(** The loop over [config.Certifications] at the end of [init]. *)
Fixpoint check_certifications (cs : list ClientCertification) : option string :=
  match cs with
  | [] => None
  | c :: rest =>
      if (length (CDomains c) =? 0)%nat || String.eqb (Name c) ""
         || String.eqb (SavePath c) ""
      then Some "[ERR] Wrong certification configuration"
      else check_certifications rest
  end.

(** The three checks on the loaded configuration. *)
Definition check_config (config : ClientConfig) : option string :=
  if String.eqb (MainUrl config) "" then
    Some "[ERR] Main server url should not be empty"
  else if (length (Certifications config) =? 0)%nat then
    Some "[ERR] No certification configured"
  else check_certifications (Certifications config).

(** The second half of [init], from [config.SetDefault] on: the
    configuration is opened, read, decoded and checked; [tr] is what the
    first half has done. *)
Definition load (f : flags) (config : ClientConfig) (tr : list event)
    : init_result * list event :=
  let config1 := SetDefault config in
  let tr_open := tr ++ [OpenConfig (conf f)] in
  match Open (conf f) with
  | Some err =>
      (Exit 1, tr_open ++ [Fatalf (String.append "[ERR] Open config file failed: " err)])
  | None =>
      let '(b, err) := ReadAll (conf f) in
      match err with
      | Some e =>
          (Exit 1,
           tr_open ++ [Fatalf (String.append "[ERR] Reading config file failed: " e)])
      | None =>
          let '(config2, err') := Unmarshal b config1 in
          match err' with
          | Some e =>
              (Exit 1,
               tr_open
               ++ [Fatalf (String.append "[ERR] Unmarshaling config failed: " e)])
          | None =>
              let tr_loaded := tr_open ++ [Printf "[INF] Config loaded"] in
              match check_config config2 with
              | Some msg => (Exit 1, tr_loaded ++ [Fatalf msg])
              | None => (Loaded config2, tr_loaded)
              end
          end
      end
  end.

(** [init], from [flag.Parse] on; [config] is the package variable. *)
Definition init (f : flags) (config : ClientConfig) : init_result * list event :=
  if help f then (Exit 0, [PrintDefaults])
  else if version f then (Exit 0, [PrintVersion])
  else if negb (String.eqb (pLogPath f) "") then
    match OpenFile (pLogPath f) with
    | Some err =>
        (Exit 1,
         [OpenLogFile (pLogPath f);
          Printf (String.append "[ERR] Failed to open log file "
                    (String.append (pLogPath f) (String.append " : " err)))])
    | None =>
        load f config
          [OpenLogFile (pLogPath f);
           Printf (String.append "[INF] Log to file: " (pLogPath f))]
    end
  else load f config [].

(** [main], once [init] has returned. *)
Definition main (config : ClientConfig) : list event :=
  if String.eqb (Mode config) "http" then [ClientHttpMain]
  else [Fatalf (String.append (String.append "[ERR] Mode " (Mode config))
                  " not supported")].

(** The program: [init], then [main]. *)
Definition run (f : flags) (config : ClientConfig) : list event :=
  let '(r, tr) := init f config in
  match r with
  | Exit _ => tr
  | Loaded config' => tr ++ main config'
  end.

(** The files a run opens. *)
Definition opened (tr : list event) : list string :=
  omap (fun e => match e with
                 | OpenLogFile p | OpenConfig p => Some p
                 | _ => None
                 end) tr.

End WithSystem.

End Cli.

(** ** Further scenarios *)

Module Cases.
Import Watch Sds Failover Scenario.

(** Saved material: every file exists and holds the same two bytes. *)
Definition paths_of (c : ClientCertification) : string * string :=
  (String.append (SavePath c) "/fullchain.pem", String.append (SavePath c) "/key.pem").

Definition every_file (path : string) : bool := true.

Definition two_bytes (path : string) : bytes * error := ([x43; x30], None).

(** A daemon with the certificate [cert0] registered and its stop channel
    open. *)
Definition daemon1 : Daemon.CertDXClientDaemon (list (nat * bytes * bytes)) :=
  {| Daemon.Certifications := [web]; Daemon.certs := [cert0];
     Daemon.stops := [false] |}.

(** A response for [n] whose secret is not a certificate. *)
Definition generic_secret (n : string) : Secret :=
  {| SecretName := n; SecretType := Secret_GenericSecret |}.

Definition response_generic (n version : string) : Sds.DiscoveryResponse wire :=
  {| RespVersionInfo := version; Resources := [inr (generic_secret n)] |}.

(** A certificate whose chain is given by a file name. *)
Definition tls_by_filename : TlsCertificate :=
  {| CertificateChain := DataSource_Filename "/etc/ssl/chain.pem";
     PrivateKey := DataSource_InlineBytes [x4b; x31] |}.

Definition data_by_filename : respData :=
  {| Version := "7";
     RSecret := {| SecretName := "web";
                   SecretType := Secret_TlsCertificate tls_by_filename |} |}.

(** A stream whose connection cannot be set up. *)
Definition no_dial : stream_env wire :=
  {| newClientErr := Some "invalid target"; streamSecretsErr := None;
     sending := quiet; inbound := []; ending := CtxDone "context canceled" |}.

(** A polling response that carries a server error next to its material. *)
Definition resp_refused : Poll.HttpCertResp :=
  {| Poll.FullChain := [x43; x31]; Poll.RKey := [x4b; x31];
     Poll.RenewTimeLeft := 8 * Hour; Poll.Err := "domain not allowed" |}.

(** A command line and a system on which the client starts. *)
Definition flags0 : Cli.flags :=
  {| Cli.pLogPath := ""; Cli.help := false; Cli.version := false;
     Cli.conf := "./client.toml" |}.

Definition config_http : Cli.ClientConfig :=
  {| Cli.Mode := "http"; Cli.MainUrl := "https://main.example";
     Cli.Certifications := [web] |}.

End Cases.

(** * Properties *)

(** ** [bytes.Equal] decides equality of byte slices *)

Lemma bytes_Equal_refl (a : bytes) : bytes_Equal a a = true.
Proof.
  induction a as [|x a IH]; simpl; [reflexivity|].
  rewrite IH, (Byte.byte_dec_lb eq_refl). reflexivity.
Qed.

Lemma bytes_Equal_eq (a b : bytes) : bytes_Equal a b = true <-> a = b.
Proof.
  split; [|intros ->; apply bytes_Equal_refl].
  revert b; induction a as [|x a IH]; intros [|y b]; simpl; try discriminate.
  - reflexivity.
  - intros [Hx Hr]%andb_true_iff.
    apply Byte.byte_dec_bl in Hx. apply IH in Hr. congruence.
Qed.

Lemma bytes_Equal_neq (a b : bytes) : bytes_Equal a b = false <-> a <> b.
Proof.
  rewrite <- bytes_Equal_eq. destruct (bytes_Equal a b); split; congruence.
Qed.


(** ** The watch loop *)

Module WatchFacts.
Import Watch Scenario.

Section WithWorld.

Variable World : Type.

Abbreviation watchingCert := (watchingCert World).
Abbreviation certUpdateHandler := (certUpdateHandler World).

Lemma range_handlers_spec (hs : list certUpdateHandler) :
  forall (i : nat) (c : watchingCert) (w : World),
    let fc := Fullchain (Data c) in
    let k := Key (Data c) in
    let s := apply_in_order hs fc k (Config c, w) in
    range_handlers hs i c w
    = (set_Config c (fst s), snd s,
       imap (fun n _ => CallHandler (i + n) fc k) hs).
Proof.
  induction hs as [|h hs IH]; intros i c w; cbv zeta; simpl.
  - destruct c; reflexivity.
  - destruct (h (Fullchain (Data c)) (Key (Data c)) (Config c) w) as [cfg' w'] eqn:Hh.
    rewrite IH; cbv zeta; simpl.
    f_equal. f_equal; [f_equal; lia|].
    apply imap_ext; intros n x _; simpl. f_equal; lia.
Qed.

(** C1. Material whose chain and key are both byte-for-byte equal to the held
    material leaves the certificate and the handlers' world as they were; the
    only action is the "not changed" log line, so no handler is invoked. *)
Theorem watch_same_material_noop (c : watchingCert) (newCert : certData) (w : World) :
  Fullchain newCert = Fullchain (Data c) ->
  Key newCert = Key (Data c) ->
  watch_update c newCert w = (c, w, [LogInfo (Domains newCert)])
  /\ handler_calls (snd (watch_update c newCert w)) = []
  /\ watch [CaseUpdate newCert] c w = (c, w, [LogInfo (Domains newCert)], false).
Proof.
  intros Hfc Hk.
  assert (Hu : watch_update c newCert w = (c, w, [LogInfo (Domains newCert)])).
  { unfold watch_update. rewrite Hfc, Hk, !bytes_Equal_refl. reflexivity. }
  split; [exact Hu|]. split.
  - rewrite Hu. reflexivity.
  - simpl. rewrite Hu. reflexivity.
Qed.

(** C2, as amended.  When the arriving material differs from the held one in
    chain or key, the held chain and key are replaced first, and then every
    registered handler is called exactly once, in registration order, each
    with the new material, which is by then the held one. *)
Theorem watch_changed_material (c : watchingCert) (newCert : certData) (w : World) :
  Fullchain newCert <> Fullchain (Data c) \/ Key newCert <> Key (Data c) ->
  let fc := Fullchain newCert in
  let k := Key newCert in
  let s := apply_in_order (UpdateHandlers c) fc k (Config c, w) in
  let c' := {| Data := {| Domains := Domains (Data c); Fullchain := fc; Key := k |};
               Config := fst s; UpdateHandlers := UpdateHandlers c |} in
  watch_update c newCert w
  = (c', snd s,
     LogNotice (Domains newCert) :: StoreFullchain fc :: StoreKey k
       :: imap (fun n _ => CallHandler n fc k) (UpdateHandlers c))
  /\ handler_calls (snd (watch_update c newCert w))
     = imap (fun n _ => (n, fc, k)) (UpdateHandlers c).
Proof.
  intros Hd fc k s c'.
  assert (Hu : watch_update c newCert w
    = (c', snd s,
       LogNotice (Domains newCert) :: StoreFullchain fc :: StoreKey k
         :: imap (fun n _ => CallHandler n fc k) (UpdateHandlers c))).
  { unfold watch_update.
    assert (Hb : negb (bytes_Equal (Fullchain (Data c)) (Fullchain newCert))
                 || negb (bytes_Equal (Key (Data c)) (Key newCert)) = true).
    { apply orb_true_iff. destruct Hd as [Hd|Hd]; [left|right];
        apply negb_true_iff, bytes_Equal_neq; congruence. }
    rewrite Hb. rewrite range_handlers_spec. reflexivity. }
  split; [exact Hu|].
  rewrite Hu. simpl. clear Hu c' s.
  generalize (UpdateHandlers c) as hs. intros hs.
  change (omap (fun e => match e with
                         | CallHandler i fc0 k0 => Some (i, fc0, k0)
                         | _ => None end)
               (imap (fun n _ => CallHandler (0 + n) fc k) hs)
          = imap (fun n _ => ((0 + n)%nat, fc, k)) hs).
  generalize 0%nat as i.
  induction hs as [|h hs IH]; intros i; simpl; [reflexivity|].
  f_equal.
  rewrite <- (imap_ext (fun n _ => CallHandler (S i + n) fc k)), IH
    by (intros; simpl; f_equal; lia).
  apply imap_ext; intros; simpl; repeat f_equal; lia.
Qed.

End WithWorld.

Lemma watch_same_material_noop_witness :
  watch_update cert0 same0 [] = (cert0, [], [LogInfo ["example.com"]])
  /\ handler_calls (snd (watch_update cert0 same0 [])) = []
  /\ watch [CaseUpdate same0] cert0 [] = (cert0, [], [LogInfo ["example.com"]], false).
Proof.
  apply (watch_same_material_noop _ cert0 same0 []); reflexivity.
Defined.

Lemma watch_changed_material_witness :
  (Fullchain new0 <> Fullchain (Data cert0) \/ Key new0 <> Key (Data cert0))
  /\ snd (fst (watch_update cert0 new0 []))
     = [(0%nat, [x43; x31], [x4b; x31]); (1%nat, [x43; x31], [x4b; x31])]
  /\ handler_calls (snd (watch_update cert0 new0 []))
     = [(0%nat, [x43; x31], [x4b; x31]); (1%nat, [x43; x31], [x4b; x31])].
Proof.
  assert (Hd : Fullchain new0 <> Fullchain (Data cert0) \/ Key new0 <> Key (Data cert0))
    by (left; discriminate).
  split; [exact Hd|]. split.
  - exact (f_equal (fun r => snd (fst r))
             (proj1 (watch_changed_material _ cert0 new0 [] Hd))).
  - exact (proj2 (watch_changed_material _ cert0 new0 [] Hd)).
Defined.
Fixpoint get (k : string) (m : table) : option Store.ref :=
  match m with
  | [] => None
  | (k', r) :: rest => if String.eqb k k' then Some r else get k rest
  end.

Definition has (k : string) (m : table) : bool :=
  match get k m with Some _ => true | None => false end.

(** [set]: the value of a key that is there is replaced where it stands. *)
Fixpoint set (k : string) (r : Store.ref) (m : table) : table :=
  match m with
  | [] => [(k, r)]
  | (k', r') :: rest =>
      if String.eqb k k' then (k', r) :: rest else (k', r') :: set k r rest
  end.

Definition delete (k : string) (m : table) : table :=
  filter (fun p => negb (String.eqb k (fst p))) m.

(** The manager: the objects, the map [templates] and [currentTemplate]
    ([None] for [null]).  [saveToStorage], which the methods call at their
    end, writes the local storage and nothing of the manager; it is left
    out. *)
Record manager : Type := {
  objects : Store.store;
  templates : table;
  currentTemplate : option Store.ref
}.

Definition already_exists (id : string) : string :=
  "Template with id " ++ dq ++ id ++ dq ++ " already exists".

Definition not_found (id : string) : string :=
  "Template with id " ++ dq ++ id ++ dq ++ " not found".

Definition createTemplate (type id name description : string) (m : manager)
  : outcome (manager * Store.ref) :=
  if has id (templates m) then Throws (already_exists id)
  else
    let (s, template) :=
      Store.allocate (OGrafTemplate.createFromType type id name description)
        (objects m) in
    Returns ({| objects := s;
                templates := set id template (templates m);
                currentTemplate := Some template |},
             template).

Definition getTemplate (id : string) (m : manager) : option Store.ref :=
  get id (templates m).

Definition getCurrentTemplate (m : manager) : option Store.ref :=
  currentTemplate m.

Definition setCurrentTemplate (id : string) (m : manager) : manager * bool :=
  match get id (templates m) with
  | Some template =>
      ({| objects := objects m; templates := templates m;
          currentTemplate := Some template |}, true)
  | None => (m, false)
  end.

▸ Task details
Return only the lines between the one holding "(** The program: [init], then [main]. *)" and the one holding "(** The files a run opens. *)", inclusive, exactly as they appear above.

▸ Answer to this problem
(** The program: [init], then [main]. *)
Definition run (f : flags) (config : ClientConfig) : list event :=
  let '(r, tr) := init f config in
  match r with
  | Exit _ => tr
  | Loaded config' => tr ++ main config'
  end.

(** The files a run opens. *)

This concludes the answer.